_Exercise description_.
Return the data below exactly, but only from the line containing "intros [Hm Hall]%bt_wf_cons. compare_keys" through the line containing "[[= ->]|Hin]; [done|].", with both of those lines included.

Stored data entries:
(* ===== verification/BTree.v ===== *)
(** [std::collections::BTreeMap]: an association list in strictly increasing
    key order, with the operations the program calls ([insert], [get],
    [remove], [range(..k)], iteration) and their laws. The receiver keeps its
    arrival index and the chunks of a message in one, and [serde_json]'s object
    map is one. *)

From S2P Require Import Prelude.
From Stdlib Require Import Sorting.Sorted.

(** The order of a key type, as a boolean test with its laws. *)
Class KeyOrder (K : Type) := {
  key_ltb : K -> K -> bool;
  key_ltb_irrefl a : key_ltb a a = false;
  key_ltb_trans a b c : key_ltb a b = true -> key_ltb b c = true -> key_ltb a c = true;
  key_ltb_total a b : key_ltb a b = false -> key_ltb b a = false -> a = b
}.

Abbreviation BTreeMap K V := (list (K * V)).

Section Operations.
Context {K V : Type} `{KeyOrder K}.
Implicit Types (m : BTreeMap K V) (k : K) (v : V).

Fixpoint bt_get k m : option V :=
  match m with
  | [] => None
  | (k', v') :: m' =>
      if key_ltb k k' then None
      else if key_ltb k' k then bt_get k m'
      else Some v'
  end.

Fixpoint bt_insert k v m : BTreeMap K V :=
  match m with
  | [] => [(k, v)]
  | (k', v') :: m' =>
      if key_ltb k k' then (k, v) :: m
      else if key_ltb k' k then (k', v') :: bt_insert k v m'
      else (k', v) :: m'
  end.

Fixpoint bt_remove k m : BTreeMap K V :=
  match m with
  | [] => []
  | (k', v') :: m' =>
      if key_ltb k k' then m
      else if key_ltb k' k then (k', v') :: bt_remove k m'
      else m'
  end.

(** [range(..k)]: the entries whose key is below [k], in key order. *)
Definition bt_range_to k m : BTreeMap K V := filter (fun kv => key_ltb kv.1 k = true) m.

Definition bt_keys m : list K := m.*1.
Definition bt_values m : list V := m.*2.

Definition bt_lt (a b : K * V) : Prop := key_ltb a.1 b.1 = true.
(** The representation invariant: keys strictly increase. *)
Definition bt_wf m : Prop := StronglySorted bt_lt m.
End Operations.

Section Laws.
Context {K V : Type} `{KeyOrder K}.
Implicit Types (m : BTreeMap K V) (k : K) (v : V).

Lemma key_ltb_asym (a b : K) : key_ltb a b = true -> key_ltb b a = false.
Proof.
  intros Hab. destruct (key_ltb b a) eqn:Hba; [|done].
  pose proof (key_ltb_trans _ _ _ Hab Hba) as Haa.
  by rewrite key_ltb_irrefl in Haa.
Qed.

(** Three-way comparison of two keys, for case analysis. *)
Lemma key_compare (a b : K) :
  (key_ltb a b = true /\ key_ltb b a = false /\ a <> b)
  \/ (key_ltb a b = false /\ key_ltb b a = true /\ a <> b)
  \/ (key_ltb a b = false /\ key_ltb b a = false /\ a = b).
Proof.
  destruct (key_ltb a b) eqn:Hab.
  - left. split; [done|]. split; [by apply key_ltb_asym|].
    intros ->. by rewrite key_ltb_irrefl in Hab.
  - right. destruct (key_ltb b a) eqn:Hba.
    + left. repeat split; auto. intros ->. by rewrite key_ltb_irrefl in Hba.
    + right. repeat split; auto. by apply key_ltb_total.
Qed.

Local Ltac compare_keys a b :=
  let H1 := fresh "Hlt" in let H2 := fresh "Hgt" in let H3 := fresh "Hkey" in
  destruct (key_compare a b) as [(H1 & H2 & H3)|[(H1 & H2 & H3)|(H1 & H2 & H3)]];
  rewrite ?H1, ?H2; simpl.

Lemma bt_wf_nil : bt_wf ([] : BTreeMap K V).
Proof. constructor. Qed.

Lemma bt_wf_cons k v m :
  bt_wf ((k, v) :: m) <-> bt_wf m /\ (forall kv, kv ∈ m -> key_ltb k kv.1 = true).
Proof.
  unfold bt_wf. split.
  - intros Hs. inversion Hs as [|? ? Hm Hall]; subst. split; [done|].
    intros kv Hin. rewrite Forall_forall in Hall.
    by apply (Hall kv).
  - intros [Hm Hall]. constructor; [done|].
    apply Forall_forall. intros kv Hin. by apply Hall.
Qed.

Lemma elem_of_bt_insert k v m kv :
  kv ∈ bt_insert k v m -> kv = (k, v) \/ kv ∈ m.
Proof.
  induction m as [|[k' v'] m IH]; simpl; [rewrite !elem_of_cons; naive_solver|].
  compare_keys k k'; rewrite !elem_of_cons; naive_solver.
Qed.

Lemma bt_wf_insert k v m : bt_wf m -> bt_wf (bt_insert k v m).
Proof.
  induction m as [|[k' v'] m IH]; simpl; intros Hwf.
  - apply bt_wf_cons. split; [done|]. intros kv Hkv. by apply elem_of_nil in Hkv.
  - pose proof Hwf as Hwf0. apply bt_wf_cons in Hwf as [Hm Hall].
    compare_keys k k'.
    + apply bt_wf_cons. split; [done|]. intros kv [->|Hin]%elem_of_cons; [done|].
      eapply key_ltb_trans; eauto.
    + apply bt_wf_cons. split; [auto|].
      intros kv [->|Hin]%elem_of_bt_insert; auto.
    + by apply bt_wf_cons.
Qed.

Lemma elem_of_bt_remove k m kv : kv ∈ bt_remove k m -> kv ∈ m.
Proof.
  induction m as [|[k' v'] m IH]; simpl; [done|].
  compare_keys k k'; rewrite ?elem_of_cons; naive_solver.
Qed.

Lemma bt_wf_remove k m : bt_wf m -> bt_wf (bt_remove k m).
Proof.
  induction m as [|[k' v'] m IH]; simpl; [done|]. intros Hwf.
  pose proof Hwf as Hwf0. apply bt_wf_cons in Hwf as [Hm Hall].
  compare_keys k k'; [done| |done].
  apply bt_wf_cons. split; [auto|]. intros kv Hin%elem_of_bt_remove. auto.
Qed.

Lemma bt_get_insert_eq k v m : bt_get k (bt_insert k v m) = Some v.
Proof.
  induction m as [|[k' v'] m IH]; simpl.
  - by rewrite key_ltb_irrefl.
  - compare_keys k k'; rewrite ?key_ltb_irrefl, ?Hlt, ?Hgt; auto.
Qed.

(** A key below every key of the map is not in it. *)
Lemma bt_get_below k m :
  (forall kv, kv ∈ m -> key_ltb k kv.1 = true) -> bt_get k m = None.
Proof.
  destruct m as [|[k' v'] m]; simpl; [done|]. intros Hall.
  pose proof (Hall (k', v') (list_elem_of_here _ _)) as Hk. simpl in Hk. by rewrite Hk.
Qed.

Lemma bt_get_insert_ne k k2 v m :
  bt_wf m -> k <> k2 -> bt_get k2 (bt_insert k v m) = bt_get k2 m.
Proof.
  intros Hwf Hne. induction m as [|[k' v'] m IH]; simpl.
  - compare_keys k2 k; congruence.
  - apply bt_wf_cons in Hwf as [Hm Hall].
    compare_keys k k'.
    + compare_keys k2 k; [|compare_keys k2 k'; done|congruence].
      by rewrite (key_ltb_trans _ _ _ Hlt0 Hlt).
    + compare_keys k2 k'; auto.
    + subst k'. compare_keys k2 k; congruence.
Qed.

Lemma bt_get_remove_eq k m : bt_wf m -> bt_get k (bt_remove k m) = None.
Proof.
  induction m as [|[k' v'] m IH]; simpl; [done|].
  intros [Hm Hall]%bt_wf_cons. compare_keys k k'.
  - by rewrite Hlt.
  - rewrite Hlt, Hgt. auto.
  - subst k'. by apply bt_get_below.
Qed.

Lemma bt_get_remove_ne k k2 m :
  bt_wf m -> k <> k2 -> bt_get k2 (bt_remove k m) = bt_get k2 m.
Proof.
  intros Hwf Hne. induction m as [|[k' v'] m IH]; simpl; [done|].
  apply bt_wf_cons in Hwf as [Hm Hall]. compare_keys k k'; [done| |].
  - compare_keys k2 k'; auto.
  - subst k'. compare_keys k2 k; [|done|congruence].
    apply bt_get_below. intros kv Hin. eapply key_ltb_trans; eauto.
Qed.

Lemma bt_get_elem k v m : bt_wf m -> bt_get k m = Some v <-> (k, v) ∈ m.
Proof.
  induction m as [|[k' v'] m IH]; simpl.
  - split; [done|]. intros Hin. by apply elem_of_nil in Hin.
  - intros [Hm Hall]%bt_wf_cons. specialize (IH Hm). rewrite elem_of_cons.
    compare_keys k k'.
    + split; [done|]. intros [?|Hin]; [congruence|].
      specialize (Hall _ Hin). simpl in Hall. pose proof (key_ltb_asym _ _ Hall). congruence.
    + rewrite IH. split; [auto|]. intros [?|?]; [congruence|done].
    + subst k'. split; [intros [= ->]; auto|]. intros [[= ->]|Hin]; [done|].
      specialize (Hall _ Hin). simpl in Hall. by rewrite key_ltb_irrefl in Hall.
Qed.

(** An entry splits the map into the smaller and the greater keys. *)
Lemma bt_wf_split k v m :
  bt_wf m -> (k, v) ∈ m ->
  exists m1 m2, m = m1 ++ (k, v) :: m2 /\ Forall (fun kv => key_ltb k kv.1 = true) m2.
Proof.
  intros Hwf (m1 & m2 & ->)%list_elem_of_split. exists m1, m2. split; [done|].
  induction m1 as [|e m1 IH]; apply StronglySorted_inv in Hwf as [Hwf Hf]; [|by apply IH].
  apply Hf.
Qed.

Lemma length_bt_insert_None k v m :
  bt_get k m = None -> length (bt_insert k v m) = S (length m).
Proof.
  induction m as [|[k' v'] m IH]; simpl; [done|].
  compare_keys k k'; intros; simpl; auto; congruence.
Qed.

Lemma length_bt_insert_Some k v v0 m :
  bt_get k m = Some v0 -> length (bt_insert k v m) = length m.
Proof.
  induction m as [|[k' v'] m IH]; simpl; [done|].
  compare_keys k k'; intros; simpl; auto; congruence.
Qed.

Lemma bt_ext m1 m2 :
  bt_wf m1 -> bt_wf m2 -> (forall k, bt_get k m1 = bt_get k m2) -> m1 = m2.
Proof.
  revert m2. induction m1 as [|[k1 v1] m1 IH]; intros [|[k2 v2] m2] Hwf1 Hwf2 Hget.
  - done.
  - specialize (Hget k2). simpl in Hget. by rewrite key_ltb_irrefl in Hget.
  - specialize (Hget k1). simpl in Hget. by rewrite key_ltb_irrefl in Hget.
  - apply bt_wf_cons in Hwf1 as [Hm1 Hall1]. apply bt_wf_cons in Hwf2 as [Hm2 Hall2].
    assert (k1 = k2) as ->.
    { pose proof (Hget k1) as H1. pose proof (Hget k2) as H2. simpl in H1, H2.
      rewrite key_ltb_irrefl in H1, H2. compare_keys k1 k2; [| |done].
      - by rewrite Hlt in H1.
      - by rewrite Hgt in H2. }
    pose proof (Hget k2) as Hv. simpl in Hv. rewrite key_ltb_irrefl in Hv.
    injection Hv as ->. f_equal. apply IH; auto.
    intros k. specialize (Hget k). simpl in Hget. compare_keys k k2.
    + rewrite !bt_get_below; [done| |]; intros kv Hin; eapply key_ltb_trans; eauto.
    + by rewrite Hlt, Hgt in Hget.
    + subst k. rewrite !bt_get_below; auto.
Qed.

Lemma elem_of_bt_range_to k m kv :
  kv ∈ bt_range_to k m <-> kv ∈ m /\ key_ltb kv.1 k = true.
Proof. unfold bt_range_to. rewrite list_elem_of_filter. tauto. Qed.

Lemma bt_wf_filter (P : K * V -> Prop) `{!forall kv, Decision (P kv)} m :
  bt_wf m -> bt_wf (filter P m).
Proof.
  induction m as [|[k v] m IH]; intros Hwf; [done|].
  apply bt_wf_cons in Hwf as [Hm Hall].
  rewrite filter_cons. case_decide; [|auto].
  apply bt_wf_cons. split; [auto|].
  intros kv [_ Hin]%list_elem_of_filter. auto.
Qed.

Lemma bt_keys_NoDup m : bt_wf m -> NoDup (bt_keys m).
Proof.
  induction m as [|[k v] m IH]; intros Hwf; [constructor|].
  apply bt_wf_cons in Hwf as [Hm Hall]. constructor; [|auto].
  intros (kv & Hk & Hin)%list_elem_of_fmap. simpl in Hk. subst k.
  specialize (Hall _ Hin). by rewrite key_ltb_irrefl in Hall.
Qed.
End Laws.

#[export] Hint Resolve bt_wf_nil bt_wf_insert bt_wf_remove bt_wf_filter : sqelf.

(** ** The key orders the program uses *)

#[export, refine] Instance Z_key_order : KeyOrder Z := {| key_ltb := Z.ltb |}.
Proof.
  - apply Z.ltb_irrefl.
  - intros a b c. rewrite !Z.ltb_lt. lia.
  - intros a b. rewrite !Z.ltb_ge. lia.
Defined.

(** The derived [Ord] of a tuple struct: lexicographic. *)
Definition pair_ltb {A B} `{KeyOrder A, KeyOrder B} (x y : A * B) : bool :=
  key_ltb x.1 y.1 || (negb (key_ltb y.1 x.1) && key_ltb x.2 y.2).

Lemma pair_ltb_spec {A B} `{KeyOrder A, KeyOrder B} (x y : A * B) :
  pair_ltb x y = true <->
  key_ltb x.1 y.1 = true \/ (x.1 = y.1 /\ key_ltb x.2 y.2 = true).
Proof.
  unfold pair_ltb.
  destruct (key_compare x.1 y.1) as [(->&->&?)|[(->&->&?)|(->&->&->)]]; naive_solver.
Qed.

#[export, refine] Instance pair_key_order {A B} `{KeyOrder A, KeyOrder B} :
  KeyOrder (A * B) := {| key_ltb := pair_ltb |}.
Proof.
  - intros [a b]. unfold pair_ltb. simpl. by rewrite !key_ltb_irrefl.
  - intros [a1 b1] [a2 b2] [a3 b3]. rewrite !pair_ltb_spec. simpl.
    intros [?|[-> ?]] [?|[-> ?]]; eauto using key_ltb_trans.
  - intros [a1 b1] [a2 b2]. unfold pair_ltb. simpl.
    destruct (key_compare a1 a2) as [(->&->&?)|[(->&->&?)|(->&->&->)]]; simpl; [done..|].
    intros. f_equal. by apply key_ltb_total.
Defined.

_The completed task_.
  intros [Hm Hall]%bt_wf_cons. compare_keys k k'.
  - by rewrite Hlt.
  - rewrite Hlt, Hgt. auto.
  - subst k'. by apply bt_get_below.
Qed.

Lemma bt_get_remove_ne k k2 m :
  bt_wf m -> k <> k2 -> bt_get k2 (bt_remove k m) = bt_get k2 m.
Proof.
  intros Hwf Hne. induction m as [|[k' v'] m IH]; simpl; [done|].
  apply bt_wf_cons in Hwf as [Hm Hall]. compare_keys k k'; [done| |].
  - compare_keys k2 k'; auto.
  - subst k'. compare_keys k2 k; [|done|congruence].
    apply bt_get_below. intros kv Hin. eapply key_ltb_trans; eauto.
Qed.

Lemma bt_get_elem k v m : bt_wf m -> bt_get k m = Some v <-> (k, v) ∈ m.
Proof.
  induction m as [|[k' v'] m IH]; simpl.
  - split; [done|]. intros Hin. by apply elem_of_nil in Hin.
  - intros [Hm Hall]%bt_wf_cons. specialize (IH Hm). rewrite elem_of_cons.
    compare_keys k k'.
    + split; [done|]. intros [?|Hin]; [congruence|].
      specialize (Hall _ Hin). simpl in Hall. pose proof (key_ltb_asym _ _ Hall). congruence.
    + rewrite IH. split; [auto|]. intros [?|?]; [congruence|done].
    + subst k'. split; [intros [= ->]; auto|]. intros [[= ->]|Hin]; [done|].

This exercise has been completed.